Dataset excerpts
(* ===== verification/AdmissionProofs.v ===== *)
(** * Enrollment decisions, proved

    The decision ledger in SQLite answers as the one in memory; over any
    attempts Hub is asked for one Decision under one command; what an attempt
    returns was recorded by Hub; and what becomes of a retry. *)

From S2P Require Import Prelude Encoding Json Lifecycle RemovalLedger Admission.

(** ** The conversation with Hub *)

Inductive hub_event (F R : Type) :=
| Submitted (d : DecideEnrollment F) (command correlation : string)
| Projected (enrollment : string) (r : EnrollmentRecovery F).
Arguments Submitted {F R}.
Arguments Projected {F R}.

(** Any Hub and clock, with what was submitted and what was read in order. *)
Definition observed_hub {F R X} (hub : AdmissionHub F R X) : AdmissionHub F R (list (hub_event F R) * X) :=
  {| hub_get_enrollment_recovery := λ e a s,
       let '(res, x) := hub_get_enrollment_recovery e a s.2 in
       (res, (match res with Ok r => s.1 ++ [Projected e r] | Raise _ => s.1 end, x));
     hub_decide_enrollment := λ d c k a s,
       let '(res, x) := hub_decide_enrollment d c k a s.2 in (res, (s.1 ++ [Submitted d c k], x));
     decision_clock := zoom snd (λ x s, (s.1, x)) decision_clock |}.
Lemma hoare_live :
  hoare (λ s : S, s.1 = []) (live_enrollment payload authorization)
    (λ r s, ∃ page, s.1 = [Listed page] ∧ r ∈ page ∧ about_device r) broken.
Proof.
  unfold live_enrollment. eapply hoare_bind.
  { eapply hoare_mono; [apply (hoare_answer Listed _ [])|done|by intros a s Hs; exact Hs|].
    intros e s Hs. apply unapproved_broken. by left. }
  intros page. assert (∀ s : S, s.1 = [Listed page] → broken_off s.1) as Hb.
  { intros s Hs. apply unapproved_broken. right. exists page. by left. }
  apply (hoare_bind _ _ (λ _ s, s.1 = [Listed page])); [by apply hoare_guard; auto|]. intros [].
  case_match eqn:E; [by intros s Hs; apply Hb|]. case_match; [|by intros s Hs; apply Hb].
  intros s Hs. exists page. split; [done|].
  assert (e ∈ List.filter (λ r : EnrollmentRecovery F, live_state r.(proposal).(p_state))
    (List.filter (λ r, bool_decide (r.(proposal).(p_device_instance_candidate_id) = payload.(or_device_id))) page)) as Hin
    by (rewrite E; left).
  rewrite !list_elem_of_In, !filter_In, bool_decide_eq_true, <- list_elem_of_In in Hin.
  unfold about_device. tauto.
Qed.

▶ [EXERCISE DESCRIPTION] Would you copy out each line of the records above where the word "what" occurs?

▶ [RESPONSE]
    attempts Hub is asked for one Decision under one command; what an attempt
    returns was recorded by Hub; and what becomes of a retry. *)
(** Any Hub and clock, with what was submitted and what was read in order. *)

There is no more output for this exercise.